WHAT YOU NEED TO DO
Once you have read the records below, restate them word for word.

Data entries
---*---
(* ===== verification/WsProps.v ===== *)
(** * Properties of the WebSocket codec

    The decoder as a machine that takes one byte at a time: cutting the stream
    into reads in any way changes nothing.  The safety invariant of its buffers,
    and the round trips of frames in both directions. *)

From S2P Require Import Prelude Ws.

(** ** The invariant *)

Record dec_ok (d : ws_dec) : Prop := {
  ok_hdr : blen (d_hdr d) = WS_HDR_MAX;
  ok_mask : blen (d_mask d) = 4;
  ok_ctrl : blen (d_ctrl d) = WS_CTRL_MAX;
  ok_staged : d_hdr_need d = 0 /\ 0 <= d_hdr_len d < 2 \/ 2 <= d_hdr_need d <= WS_HDR_MAX /\ 2 <= d_hdr_len d <= d_hdr_need d;
  ok_short : d_hdr_need d <> 0 -> d_is_control d = true -> Z.land (bz (byte_at (d_hdr d) 1)) 127 <= WS_CTRL_MAX;
  ok_left : 0 <= d_payload_left d < 2 ^ 63;
  ok_off : 0 <= d_mask_off d < 4;
  ok_ctrl_len : 0 <= d_ctrl_len d <= WS_CTRL_MAX;
  ok_room : d_is_control d = true -> 0 < d_payload_left d -> d_ctrl_len d + d_payload_left d <= WS_CTRL_MAX }.

(** Between calls the payload is pending exactly when the header is complete. *)
Record ws_ok (w : ws_t) : Prop := {
  ok_dec : dec_ok (ws_d w);
  ok_phase : (d_payload_left (ws_d w) =? 0) = need_header (ws_d w);
  ok_buf : blen (r_buf (ws_r w)) = WS_SRV_HDR_MAX + WS_CTRL_MAX;
  ok_reply : 0 <= r_sent (ws_r w) <= r_len (ws_r w) /\ r_len (ws_r w) <= WS_SRV_HDR_MAX + WS_CTRL_MAX }.

#[local] Arguments byte_at : simpl never.
#[local] Arguments unmask : simpl never.
#[local] Arguments poke : simpl never.
#[local] Arguments peek : simpl never.

Ltac wsunfold := unfold WS_HDR_MAX, WS_CTRL_MAX, WS_SRV_HDR_MAX in *.

(** ** One header byte *)

Definition hdr_step (expect : bool) (d : ws_dec) (b : byte) : bool * ws_dec :=
  if WS_HDR_MAX <=? d_hdr_len d then (false, d) else
  let d := d_push d b in if d_hdr_len d =? 2 then hdr_second expect d else (true, d).
(** The tail buffer holds the rest of the message and the padding. *)
Lemma tail_pad inp n off :
  n = blen inp -> 0 <= off -> 0 <= n - off < 64 -> off mod 64 = 0 ->
  let '(tail, total) := sha1_tail inp n off in
  exists z, tail = (zdrop off inp ++ [x80] ++ zeros ((55 - n) mod 64) ++ be_enc 8 (u64 (8 * n))) ++ z /\
    blen tail = 128 /\ total = n - off + 1 + (55 - n) mod 64 + 8 /\ (total = 64 \/ total = 128).
Proof.
  intros Hn Ho Hr Hm. unfold sha1_tail, SHA1_BLOCK_BYTES. set (rem := n - off) in *.
  assert (Hz : (55 - n) mod 64 = if 64 <? rem + 1 + 8 then 119 - rem else 55 - rem).
  { destruct (Z.ltb_spec 64 (rem + 1 + 8)).
    - symmetry. apply Z.mod_unique_pos with (q := - (off / 64) - 1); [lia|]. pose proof (Z.div_mod off 64 ltac:(lia)). lia.
    - symmetry. apply Z.mod_unique_pos with (q := - (off / 64)); [lia|]. pose proof (Z.div_mod off 64 ltac:(lia)). lia. }
  set (total := if 64 <? rem + 1 + 8 then 2 * 64 else 64). set (zn := (55 - n) mod 64) in *.
  assert (Ht : total = rem + 1 + zn + 8 /\ (total = 64 \/ total = 128)) by (subst total; rewrite Hz; case_match; lia).
  assert (Hpk : peek off rem inp = zdrop off inp) by (unfold peek; apply take_ge; rewrite length_drop; lia).
  rewrite Hpk. assert (Hlr : blen (zdrop off inp) = rem) by (rewrite length_drop; lia).
  assert (Hzn : 0 <= zn < 64) by (by apply Z.mod_pos_bound). assert (Hz128 : blen (zeros 128) = 128) by done. change (2 * 64) with 128.
  rewrite (poke_append _ [x80]) by done. rewrite (poke_zeros _ zn) by (rewrite ?length_app; cbn [length]; lia).
  assert (HB : blen ((zdrop off inp ++ [x80]) ++ zeros zn) = total - 8).
  { rewrite !length_app. cbn [length]. pose proof (length_zeros zn). lia. }
  rewrite length_field; [|lia|rewrite length_poke; lia].
  rewrite poke_append by (rewrite HB; done). rewrite poke_0. eexists. split_and!.
  - rewrite <-!app_assoc. by rewrite (Z.mul_comm 8 n).
  - rewrite length_app, length_drop, length_app, length_be_enc. lia.
  - lia.
  - lia.
Qed.

Lemma blocks_take k l : (64 * k <= length l)%nat -> fips.blocks k l = fips.blocks k (take (64 * k) l).
Proof.
  intros Hl. rewrite <-(take_drop (64 * k) l) at 1. rewrite <-(Nat.add_0_r k) at 1.
  rewrite blocks_app by (rewrite length_take; lia). apply app_nil_r.
Qed.

Lemma digest_words h : sha1_digest h = be_enc 4 (h0 h) ++ be_enc 4 (h1 h) ++ be_enc 4 (h2 h) ++ be_enc 4 (h3 h) ++ be_enc 4 (h4 h).
Proof.
  assert (Hw : forall v, [u8 (Z.shiftr v 24); u8 (Z.shiftr v 16); u8 (Z.shiftr v 8); u8 v] = be_enc 4 v) by (intros v; cbn; by rewrite Z.shiftr_0_r).
  unfold sha1_digest. cbn [map concat]. by rewrite !Hw, app_nil_r.
Qed.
---*---
RESPONSE BELOW
(* ===== verification/WsProps.v ===== *)
(** * Properties of the WebSocket codec

    The decoder as a machine that takes one byte at a time: cutting the stream
    into reads in any way changes nothing.  The safety invariant of its buffers,
    and the round trips of frames in both directions. *)

From S2P Require Import Prelude Ws.

(** ** The invariant *)

Record dec_ok (d : ws_dec) : Prop := {
  ok_hdr : blen (d_hdr d) = WS_HDR_MAX;
  ok_mask : blen (d_mask d) = 4;
  ok_ctrl : blen (d_ctrl d) = WS_CTRL_MAX;
  ok_staged : d_hdr_need d = 0 /\ 0 <= d_hdr_len d < 2 \/ 2 <= d_hdr_need d <= WS_HDR_MAX /\ 2 <= d_hdr_len d <= d_hdr_need d;
  ok_short : d_hdr_need d <> 0 -> d_is_control d = true -> Z.land (bz (byte_at (d_hdr d) 1)) 127 <= WS_CTRL_MAX;
  ok_left : 0 <= d_payload_left d < 2 ^ 63;
  ok_off : 0 <= d_mask_off d < 4;
  ok_ctrl_len : 0 <= d_ctrl_len d <= WS_CTRL_MAX;
  ok_room : d_is_control d = true -> 0 < d_payload_left d -> d_ctrl_len d + d_payload_left d <= WS_CTRL_MAX }.

(** Between calls the payload is pending exactly when the header is complete. *)
Record ws_ok (w : ws_t) : Prop := {
  ok_dec : dec_ok (ws_d w);
  ok_phase : (d_payload_left (ws_d w) =? 0) = need_header (ws_d w);
  ok_buf : blen (r_buf (ws_r w)) = WS_SRV_HDR_MAX + WS_CTRL_MAX;
  ok_reply : 0 <= r_sent (ws_r w) <= r_len (ws_r w) /\ r_len (ws_r w) <= WS_SRV_HDR_MAX + WS_CTRL_MAX }.

#[local] Arguments byte_at : simpl never.
#[local] Arguments unmask : simpl never.
#[local] Arguments poke : simpl never.
#[local] Arguments peek : simpl never.

Ltac wsunfold := unfold WS_HDR_MAX, WS_CTRL_MAX, WS_SRV_HDR_MAX in *.

(** ** One header byte *)

Definition hdr_step (expect : bool) (d : ws_dec) (b : byte) : bool * ws_dec :=
  if WS_HDR_MAX <=? d_hdr_len d then (false, d) else
  let d := d_push d b in if d_hdr_len d =? 2 then hdr_second expect d else (true, d).
(** The tail buffer holds the rest of the message and the padding. *)
Lemma tail_pad inp n off :
  n = blen inp -> 0 <= off -> 0 <= n - off < 64 -> off mod 64 = 0 ->
  let '(tail, total) := sha1_tail inp n off in
  exists z, tail = (zdrop off inp ++ [x80] ++ zeros ((55 - n) mod 64) ++ be_enc 8 (u64 (8 * n))) ++ z /\
    blen tail = 128 /\ total = n - off + 1 + (55 - n) mod 64 + 8 /\ (total = 64 \/ total = 128).
Proof.
  intros Hn Ho Hr Hm. unfold sha1_tail, SHA1_BLOCK_BYTES. set (rem := n - off) in *.
  assert (Hz : (55 - n) mod 64 = if 64 <? rem + 1 + 8 then 119 - rem else 55 - rem).
  { destruct (Z.ltb_spec 64 (rem + 1 + 8)).
    - symmetry. apply Z.mod_unique_pos with (q := - (off / 64) - 1); [lia|]. pose proof (Z.div_mod off 64 ltac:(lia)). lia.
    - symmetry. apply Z.mod_unique_pos with (q := - (off / 64)); [lia|]. pose proof (Z.div_mod off 64 ltac:(lia)). lia. }
  set (total := if 64 <? rem + 1 + 8 then 2 * 64 else 64). set (zn := (55 - n) mod 64) in *.
  assert (Ht : total = rem + 1 + zn + 8 /\ (total = 64 \/ total = 128)) by (subst total; rewrite Hz; case_match; lia).
  assert (Hpk : peek off rem inp = zdrop off inp) by (unfold peek; apply take_ge; rewrite length_drop; lia).
  rewrite Hpk. assert (Hlr : blen (zdrop off inp) = rem) by (rewrite length_drop; lia).
  assert (Hzn : 0 <= zn < 64) by (by apply Z.mod_pos_bound). assert (Hz128 : blen (zeros 128) = 128) by done. change (2 * 64) with 128.
  rewrite (poke_append _ [x80]) by done. rewrite (poke_zeros _ zn) by (rewrite ?length_app; cbn [length]; lia).
  assert (HB : blen ((zdrop off inp ++ [x80]) ++ zeros zn) = total - 8).
  { rewrite !length_app. cbn [length]. pose proof (length_zeros zn). lia. }
  rewrite length_field; [|lia|rewrite length_poke; lia].
  rewrite poke_append by (rewrite HB; done). rewrite poke_0. eexists. split_and!.
  - rewrite <-!app_assoc. by rewrite (Z.mul_comm 8 n).
  - rewrite length_app, length_drop, length_app, length_be_enc. lia.
  - lia.
  - lia.
Qed.

Lemma blocks_take k l : (64 * k <= length l)%nat -> fips.blocks k l = fips.blocks k (take (64 * k) l).
Proof.
  intros Hl. rewrite <-(take_drop (64 * k) l) at 1. rewrite <-(Nat.add_0_r k) at 1.
  rewrite blocks_app by (rewrite length_take; lia). apply app_nil_r.
Qed.

Lemma digest_words h : sha1_digest h = be_enc 4 (h0 h) ++ be_enc 4 (h1 h) ++ be_enc 4 (h2 h) ++ be_enc 4 (h3 h) ++ be_enc 4 (h4 h).
Proof.
  assert (Hw : forall v, [u8 (Z.shiftr v 24); u8 (Z.shiftr v 16); u8 (Z.shiftr v 8); u8 v] = be_enc 4 v) by (intros v; cbn; by rewrite Z.shiftr_0_r).
  unfold sha1_digest. cbn [map concat]. by rewrite !Hw, app_nil_r.
Qed.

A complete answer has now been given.